Dr. Goepfert in 1985 reported a series of 5 patients of angiofibroma who were treated successfully using two different chemotherapeutic regimens at M.D. Anderson. These results, while he reported complete successful response to therapy in these five patients, I have not been able to find any other reports of successful treatment or response to chemotherapy. His recommendations are that chemotherapy might be an option or reserved for patients who have recurrent disease and whom further surgery or radiation therapy is no longer an option.

There have been other anecdotal reports of treatment options for JNA. These include sclerosing agents, cryotherapy and even estrogen hormonal therapy. None of these have had any significant proven benefit. Additionally there have been also a few anecdotal reports regarding JNA and spontaneous regression in adulthood, or spontaneous regression of tumors following subtotal resection.
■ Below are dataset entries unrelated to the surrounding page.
Lemma slice_inv (s : string) (lo hi : Z) (sub : string) :
  slice s lo hi = Returns sub ->
  0 <= lo <= hi /\ hi <= len s /\ len sub = hi - lo.
Proof.
  unfold slice.
  destruct (0 <=? lo) eqn:E0; [|discriminate].
  destruct (lo <=? hi) eqn:E1; [|discriminate].
  destruct (hi <=? len s) eqn:E2; [|discriminate].
  simpl. intros [= <-].
  apply Z.leb_le in E0, E1, E2. unfold len in *.
  rewrite length_substring by lia. lia.
Qed.

Lemma slice_not_spins (s : string) (lo hi : Z) : slice s lo hi <> Spins.
Proof. unfold slice. destruct (_ && _); discriminate. Qed.

Lemma len_nonneg (s : string) : 0 <= len s.
Proof. unfold len. lia. Qed.

Lemma len_zero (s : string) : len s = 0 -> s = "".
Proof. destruct s; [reflexivity | unfold len; simpl; lia]. Qed.

(** The width the decoder reports: 0 exactly for the empty string, where the
    rune is [RuneError], and otherwise between 1 and the bytes there are. *)
Lemma DecodeRuneInString_width (s : string) :
  forall r w, utf8.DecodeRuneInString s = (r, w) ->
    (len s = 0 -> r = utf8.RuneError /\ w = 0) /\
    (0 < len s -> 1 <= w <= len s).
Proof.
  intros r w. unfold utf8.DecodeRuneInString.
  destruct (len s <? 1) eqn:En.
  - intros [= <- <-]. apply Z.ltb_lt in En. split; [auto | lia].
  - apply Z.ltb_ge in En.
    assert (Hgoal : forall r' w', 1 <= w' <= len s ->
              (r', w') = (r, w) ->
              (len s = 0 -> r = utf8.RuneError /\ w = 0) /\
              (0 < len s -> 1 <= w <= len s)).
    { intros r' w' Hw [= <- <-]. split; [lia | auto]. }
    unfold utf8.first.
    repeat match goal with
           | |- context [if ?b then _ else _] =>
               lazymatch b with
               | (byte_at s 0 <? _) => destruct b
               | (byte_at s 0 =? _) => destruct b
               end
           end;
      cbv [utf8.xx utf8.as_ utf8.s1 utf8.s2 utf8.s3 utf8.s4 utf8.s5 utf8.s6
           utf8.s7 utf8.acceptRanges utf8.locb utf8.hicb];
      cbn -[byte_at len Z.lor Z.shiftl];
      try (apply Hgoal; lia);
      (destruct (len s <? _) eqn:E1; [apply Hgoal; lia | apply Z.ltb_ge in E1]);
      repeat match goal with
             | |- context [if ?b then _ else _] => destruct b
             end;
      apply Hgoal; lia.
Qed.
(** X10. When the roster is full, a reaction by anyone but the bot with the
    configured emoji on an anchor changes no attribute: [on_reaction_add]
    makes one call, the sending of the notice to the channel of the message,
    and returns also when that send fails. *)
Theorem on_reaction_add_full_roster (P : Platform) (w : World) (reaction : Reaction)
    (user : UserObj) :
  user_id user ≠ bot_user_id P →
  _emoji_matches (reaction_emoji_obj reaction) reaction_emoji = true →
  (channel_id (message_channel (reaction_message reaction)),
   message_id (reaction_message reaction)) ∈ anchor_messages (cog w) →
  max_participants ≤ length (participants_order (cog w)) →
  on_reaction_add reaction user P w
  = (mkWorld (cog w)
       (trace w ++ [(CSend (message_channel (reaction_message reaction))
                           "⚠️ The lineup is already full (max 5).",
                     match send P (trace w) (message_channel (reaction_message reaction))
                                "⚠️ The lineup is already full (max 5)." with
                     | Ok msg => RMessage msg
                     | Raise e => RRaise e
                     end)]),
     Ok tt).
Proof.
  intros Hbot Hemoji Hanchor Hfull. destruct w as [s t]. cbn [trace cog] in *.
  unfold on_reaction_add. unfold_M. unfold_calls. cbn [trace cog].
  rewrite bool_decide_eq_false_2 by done. rewrite Hemoji. cbn [negb].
  unfold _is_anchor. rewrite (bool_decide_eq_true_2 _ Hanchor). cbn [negb].
  rewrite (add_user_full _ _ _ Hfull). cbn [trace cog].
  rewrite (bool_decide_eq_true_2 _ Hfull). cbn [trace cog].
  unfold full_notice.
  by destruct (send P t (message_channel (reaction_message reaction)) _).
Qed.
Definition high_impact_keywords : list string :=
  ["fed"; "federal reserve"; "interest rate"; "inflation"; "cpi"; "ppi";
   "powell"; "yellen"; "treasury"; "dollar"; "usd"; "recession";
   "war"; "conflict"; "crisis"; "surge"; "plunge"; "crash";
   "rally"; "soar"; "jump"; "spike"; "tumble"; "slump"]%string.

Definition gold_keywords : list string :=
  ["gold"; "xau"; "bullion"; "precious metal"; "safe haven";
   "ounce"; "troy"; "spot gold"; "gold futures"; "gold price"]%string.

(** [sum(1 for keyword in keywords if keyword in text)] *)
Definition count_keywords (keywords : list string) (text : string) : nat :=
  length (List.filter (fun keyword => contains keyword text) keywords).

(** Python's [min(a, b)]: the second argument only when it is smaller. *)
Definition py_min2 (a b : Q) : Q := if Qltb b a then b else a.

Definition calculate_impact (title : string) : Q :=
  let title_lower := lower title in
  let is_gold_related := existsb (fun keyword => contains keyword title_lower) gold_keywords in
  if negb is_gold_related then 3 # 10
  else
    let impact_count := count_keywords high_impact_keywords title_lower in
    ((5 # 10) + py_min2 (5 # 10) (inject_Z (Z.of_nat impact_count) * (1 # 10)))%Q.

Definition positive_keywords : list string :=
  ["rally"; "soar"; "jump"; "spike"; "surge"; "gain"; "rise"; "climb";
   "bullish"; "uptrend"; "support"; "positive"; "optimistic"]%string.

Definition negative_keywords : list string :=
  ["plunge"; "crash"; "tumble"; "slump"; "drop"; "fall"; "decline"; "sink";
   "bearish"; "downtrend"; "resistance"; "negative"; "pessimistic"]%string.

(** The dict [analyze_news_sentiment] returns. *)
Record analysis : Type := mkAnalysis {
  sentiment : string;
  score : Q;
  positive_count : nat;
  negative_count : nat;
  total_articles : nat
}.
(** The line [raw_line] reads as a row: the row grammar matches it with the
    groups of [m], its dates normalise to [d1] and [d2] and its amount
    converts to [q]. *)
Definition row_read (year : Z) (raw_line : str) (m : Re.mobj)
    (d1 d2 : datetime) (q : Q) : Prop :=
  Re.rematch ROW_RE (Py.squeeze raw_line) = Some m /\
  _normalize_date (Re.group "tdate" (Re.m_caps m)) year = Ok d1 /\
  _normalize_date (Re.group "pdate" (Re.m_caps m)) year = Ok d2 /\
  float_or_raise (Py.replace (Re.group "amount" (Re.m_caps m)) "," []) = Ok q.

(** The lines of a statement, page after page. *)
Definition statement_lines (pages_text : list str) : list str :=
  flat_map Py.splitlines pages_text.

(** A line the row grammar matches, after the normalisation of its
    whitespace. *)
Definition is_row (raw_line : str) : bool :=
  is_some (Re.rematch ROW_RE (Py.squeeze raw_line)).

(** The province of a description: none, or one of the codes, standing at
    the end of the upper-cased description. *)
Definition province_ok (desc prov : str) : Prop :=
  prov = [] \/
  (In prov PROVINCES /\ Py.endswith (Py.strip (Py.upper desc)) prov = true).

Definition txn_province_ok (t : TransactionRow.t) : Prop :=
  province_ok (TransactionRow.description t) (TransactionRow.province t).

(** A city as the parser writes it: not a stop word, whatever the case,
    and in the form [_normalize_city] gives. *)
Definition city_ok (city : str) : Prop :=
  city = [] \/
  (Py.mem (Py.upper city) STOP = false /\ _normalize_city city = city).

(** The category of a transaction: none, or a known label. *)
Definition category_ok (cat : str) : Prop :=
  cat = [] \/ In cat KNOWN_CATEGORIES.

(** A date of the year [year], on a day its month has. *)
Definition date_in_year (year : Z) (d : datetime) : Prop :=
  dt_year d = year /\ (1 <= dt_month d <= 12)%Z /\
  (1 <= dt_day d <= Calendar.monthrange year (dt_month d))%Z.

Definition payment_dated (year : Z) (p : PaymentRow.t) : Prop :=
  date_in_year year (PaymentRow.trans_date p) /\
  date_in_year year (PaymentRow.post_date p).

Definition txn_dated (year : Z) (t : TransactionRow.t) : Prop :=
  date_in_year year (TransactionRow.trans_date t) /\
  date_in_year year (TransactionRow.post_date t).

(** The fields of a transaction that the parser derives from the text. *)
Definition txn_fields_ok (t : TransactionRow.t) : Prop :=
  category_ok (TransactionRow.category t) /\
  TransactionRow.source t = lit "CIBC" /\
  txn_province_ok t /\ city_ok (TransactionRow.city t).

(** A record that was read from one of the lines. *)
Definition payment_from (year : Z) (lines : list str) (p : PaymentRow.t)
    : Prop :=
  exists raw_line m d1 d2 q,
    In raw_line lines /\ row_read year raw_line m d1 d2 q /\
    p = payment_row d1 d2 (Re.group "body" (Re.m_caps m)) q.

Definition txn_from (year : Z) (lines : list str) (t : TransactionRow.t)
    : Prop :=
  exists raw_line m d1 d2 q,
    In raw_line lines /\ row_read year raw_line m d1 d2 q /\
    t = transaction_row d1 d2 (Re.group "body" (Re.m_caps m)) q.

(** Whether the last character of a text is of the class [c]. *)
Definition last_is (c : ascii -> bool) (s : str) : bool :=
  match rev s with
  | a :: _ => c a
  | [] => false
  end.

(** The start of a word: the beginning of the text, or the place after a
    whitespace character. *)
Definition word_start (pre : str) : Prop :=
  pre = [] \/ last_is Py.isspace pre = true.
(** X5, witness: the three samples (0,0,0), (1/2,1,0), (0,0,0) of the
    control points (0,0,0), (1,2,0) at resolution 2; with the integer
    square root each step has length 1 and the appended entries are
    0, 1, 2. *)
Lemma distance_lut_appends_sorted_integers_witness :
  exists zs,
    distance_lut (generate_distance_lut isqrtf (built [mkV 0 0 0; mkV 1 (Z2Qc 2) 0] 2))
    = distance_lut (built [mkV 0 0 0; mkV 1 (Z2Qc 2) 0] 2) ++ map Z2Qc (0%Z :: zs)
    /\ length (0%Z :: zs)
       = Nat.max 1 (length (spline_points (built [mkV 0 0 0; mkV 1 (Z2Qc 2) 0] 2)))
    /\ Sorted Z.le (0%Z :: zs)
    /\ Forall (fun z => (0 <= z <= FLOAT_INT_MAX)%Z) (0%Z :: zs).
Proof.
  apply (@distance_lut_appends_sorted_integers
           isqrtf (built [mkV 0 0 0; mkV 1 (Z2Qc 2) 0] 2) 1).
  - exact isqrtf_nonneg.
  - intros t Ht.
    destruct t as [|[|[|t]]].
    + exfalso. destruct Ht as [Ht _]. inversion Ht.
    + vm_compute. intro H. discriminate H.
    + vm_compute. intro H. discriminate H.
    + exfalso. destruct Ht as [_ Ht]. vm_compute in Ht.
      do 3 apply le_S_n in Ht. inversion Ht.
  - vm_compute. split; intro H; discriminate H.
Defined.

(** The loop of [get_time_idx] never returns a negative index: the index
    [t_idx - 1] is returned only after [distance_lut[t_idx - 1]] was read. *)
Lemma time_idx_loop_nonneg lut distance l found i :
  (0 <= found)%Z ->
  time_idx_loop lut distance l found = Ok i -> (0 <= i)%Z.
Proof.
  revert found. induction l as [|n l IH]; intros found Hf H; cbn in H.
  - congruence.
  - destruct (at_ lut (Z.of_nat n)) as [here| |]; cbn in H; try discriminate.
    destruct (Qcltb distance here).
    + unfold at_ in H.
      destruct (Z.ltb_spec (Z.of_nat n - 1) 0); cbn in H; [discriminate|].
      destruct (nth_error lut _); cbn in H; [|discriminate].
      destruct (Qcltb _ _); injection H as <-; lia.
    + eapply IH; [|exact H]. lia.
Qed.

Lemma get_time_idx_bounds s distance i :
  (0 < resolution s)%Z ->
  get_time_idx s distance = Ok i -> (0 <= i < resolution s)%Z.
Proof.
  intros Hres H. split.
  - unfold get_time_idx in H. eapply time_idx_loop_nonneg; [|exact H]. lia.
  - eapply get_time_idx_lt_resolution; eassumption.
Qed.

(** A spline built from the control points (0,0,0), (1,2,0) with
    resolution 2 and rebuilt from the same input, with the integer square
    root: a state in which the distance table, [0; 0; 1; 2], is long enough
    for the lookups by distance. *)
Definition rebuilt_two_points : outcome BezierSpline :=
  bind (construct isqrtf [mkV 0 0 0; mkV 1 (Z2Qc 2) 0] 2)
       (fun s => generate_spline isqrtf s [mkV 0 0 0; mkV 1 (Z2Qc 2) 0] 2).

(** X6.  With a resolution from 1 to [FLOAT_INT_MAX] (so that the float
    the function returns holds the index it found), an index returned by
    [get_time_idx] lies in 0 .. resolution-1, whatever the table and the
    distance: it is never negative and never [resolution]. *)
Theorem get_time_idx_range (s : BezierSpline) (distance : Qc) (i : Z) :
  (0 < resolution s <= FLOAT_INT_MAX)%Z ->
  get_time_idx s distance = Ok i ->
  (0 <= i <= resolution s - 1)%Z.
Proof.
  intros [Hres _] H. pose proof (get_time_idx_bounds _ _ Hres H). lia.
Qed.

Lemma get_time_idx_range_witness :
  exists s,
    rebuilt_two_points = Ok s
    /\ get_time_idx s (Z2Qc 1) = Ok 1%Z
    /\ (0 <= 1 <= resolution s - 1)%Z.
Proof.
  eexists. split; [vm_compute; reflexivity|].
  split; [vm_compute; reflexivity|].
  eapply get_time_idx_range with (distance := Z2Qc 1).
  - vm_compute. split; [reflexivity | intro H; discriminate H].
  - vm_compute. reflexivity.
Defined.

(** X7.  With a resolution from 1 to [FLOAT_INT_MAX], whenever
    [get_point_at_distance] returns a point, that point is the curve [f]
    evaluated at a parameter between 0 and 1. *)
Theorem point_at_distance_is_on_curve (s : BezierSpline) (distance : Qc)
        (p : Vector3f) :
  (0 < resolution s <= FLOAT_INT_MAX)%Z ->
  get_point_at_distance s distance = Ok p ->
  exists t, 0 <= t /\ t <= 1 /\ p = f s t.
Proof.
  intros [Hres _] H. unfold get_point_at_distance in H.
  destruct (get_time_idx s distance) as [i| |] eqn:Ei; cbn [bind] in H;
    try discriminate.
  pose proof (get_time_idx_bounds _ _ Hres Ei) as Hi.
  destruct (Z.eqb_spec i (resolution s)); [lia|].
  destruct (at_ (distance_lut s) (i + 1)) as [upper| |]; cbn [bind] in H;
    try discriminate.
  destruct (at_ (distance_lut s) i) as [lower| |]; cbn [bind] in H;
    try discriminate.
  destruct (Qceqb (upper - lower) 0); [discriminate|].
  destruct (Qcleb 0 _ && Qcleb _ 1) eqn:E; cbn [negb] in H; [|discriminate].
  injection H as <-.
  apply andb_true_iff in E. destruct E as [H0 H1].
  apply Qcleb_le in H0, H1.
  set (diff_frac := (upper - distance) / (upper - lower)) in *.
  assert (Hpos : 0 < Z2Qc (resolution s)).
  { rewrite <- Z2Qc_0. apply Z2Qc_lt. exact Hres. }
  assert (Hi0 : 0 <= Z2Qc i).
  { rewrite <- Z2Qc_0. apply Z2Qc_le. lia. }
  eexists. split; [|split; [|reflexivity]].
  - apply Qcdiv_nonneg; [|exact Hpos].
    rewrite <- (Qcplus_0_r 0). apply Qcplus_le_compat; assumption.
  - apply Qcdiv_le_1; [|exact Hpos].
    replace (resolution s) with ((resolution s - 1) + 1)%Z by lia.
    rewrite Z2Qc_plus, Z2Qc_1.
    apply Qcplus_le_compat; [apply Z2Qc_le; lia | exact H1].
Qed.

Lemma point_at_distance_is_on_curve_witness :
  exists s p,
    rebuilt_two_points = Ok s
    /\ get_point_at_distance s (Z2Qc 1) = Ok p
    /\ exists t, 0 <= t /\ t <= 1 /\ p = f s t.
Proof.
  eexists. eexists. split; [vm_compute; reflexivity|].
  split; [vm_compute; reflexivity|].
  eapply point_at_distance_is_on_curve with (distance := Z2Qc 1).
  - vm_compute. split; [reflexivity | intro H; discriminate H].
  - vm_compute. reflexivity.
Defined.

(** X8.  [generate_spline] stops at its assertion exactly when the binomial
    table it finds is not empty and its size differs from the number of
    control points. *)
Theorem generate_spline_fails_iff (sqrtf : Qc -> Qc) (s : BezierSpline)
        (points : list Vector3f) (resolution : Z) :
  generate_spline sqrtf s points resolution = AssertFailed
  <-> length (binomial_lut s) <> length points
      /\ length (binomial_lut s) <> 0%nat.
Proof.
  split.
  - intros H.
    destruct (Nat.eq_dec (length (binomial_lut s)) (length points)) as [E|E].
    + destruct (@generate_spline_same_count sqrtf s points resolution E)
        as [s' [Hs' _]]. congruence.
    + split; [exact E|]. intros E0.
      unfold generate_spline in H. cbn [binomial_lut size] in H.
      destruct (Nat.eqb_spec (length (binomial_lut s)) (length points));
        [contradiction|].
      rewrite generate_binomial_lut_length in H. cbn [binomial_lut size] in H.
      rewrite E0, Nat.add_0_l, Nat.eqb_refl in H. discriminate.
  - intros [Hne Hpos]. apply generate_spline_other_count; assumption.
Qed.

(** X9.  For every input with a resolution from 1 to below [INT_MAX], the
    constructed spline has the one-entry distance table [0], and every
    lookup by distance, whatever the distance, reads outside that table. *)
Theorem constructed_spline_has_no_distance_lookup
        (sqrtf : Qc -> Qc) (points : list Vector3f) (resolution : Z) :
  (1 <= resolution < INT_MAX)%Z ->
  exists s,
    construct sqrtf points resolution = Ok s
    /\ distance_lut s = [Z2Qc 0]
    /\ forall distance, get_point_at_distance s distance = OutOfBounds.
Proof.
  intros [Hres _]. exists (built points resolution).
  rewrite construct_state. split; [reflexivity|]. split; [reflexivity|].
  intros distance. apply get_point_at_distance_built. exact Hres.
Qed.

Lemma constructed_spline_has_no_distance_lookup_witness :
  exists s,
    construct isqrtf two_points 1 = Ok s
    /\ distance_lut s = [Z2Qc 0]
    /\ forall distance, get_point_at_distance s distance = OutOfBounds.
Proof.
  apply (@constructed_spline_has_no_distance_lookup isqrtf two_points 1).
  split; [intro H; discriminate H | reflexivity].
Defined.

End Bezier.

(* ------------------------------------------------------------------------- *)
(** ** The service handlers  (src/mdi/src/nodes/rrt_service.cpp) *)

Module RrtService.

Local Open Scope Qc_scope.

(** [geometry_msgs::Point]; value-initialised to (0,0,0). *)
Record Point := mkPoint { x : Qc; y : Qc; z : Qc }.
Definition Point_default : Point := mkPoint 0 0 0.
However, it is important to recognize that this is a vascular and aggressive tumor that often has a propensity to recur if it is not completely resected.

So basically in summary, JNA is a benign, locally aggressive tumor which occurs primarily in adolescent males. It is important to recognize that surgery continues to be the mainstay or primary modality for therapy. Radiotherapy, however, may be an option for patients with extensive intracranial or recurrent disease in whom the morbidities of surgery are unwanted. The overall success rate, as I stated, following initial therapy is between 70 and 90%, particularly for smaller tumors.

Case Presentation:

Case 1 : TM is a 14-year-old male with no significant past medical history who presented to an outside hospital with spontaneous brisk epistaxis, which was refractory to intranasal packing. He subsequently required emergent arteriography with embolization of the left internal maxillary artery to control the bleeding. On questioning, he did report a several week history of progressive nasal congestion prior to this episode. By physical examination, he was noted to have a pink-blue left intranasal mass. He was transferred to Texas Children’s Hospital for definitive care. A CT scan revealed a large left nasopharyngeal and intranasal mass consistent with a juvenile nasopharyngeal angiofibroma. He was scheduled for a repeat angiogram with embolization of the left internal maxillary artery one day prior to surgery. He underwent successful excision of the juvenile nasopharyngeal angiofibroma using a midface degloving approach without complication. He is currently doing well without evidence of disease.

Case 2 : SG is a 14-year-old male with no significant past medical history who initially presented with a several week history of nasal congestion and purulent drainage. He was empirically managed with oral antibiotics for presumptive sinusitis; however his symptoms persisted. He was referred to the Otolaryngology service at Texas Children’s Hospital for further care. On examination he was noted to have a large left intranasal mass. A CT scan revealed a large left nasopharyngeal and intranasal mass consistent with a juvenile nasopharyngeal angiofibroma. He underwent arteriogram with embolization of the left internal maxillary artery prior to surgery. He then underwent successful excision of the juvenile nasopharyngeal angiofibroma using a lateral rhinotomy, medial maxillectomy approach without complication. He is currently recovering without complication.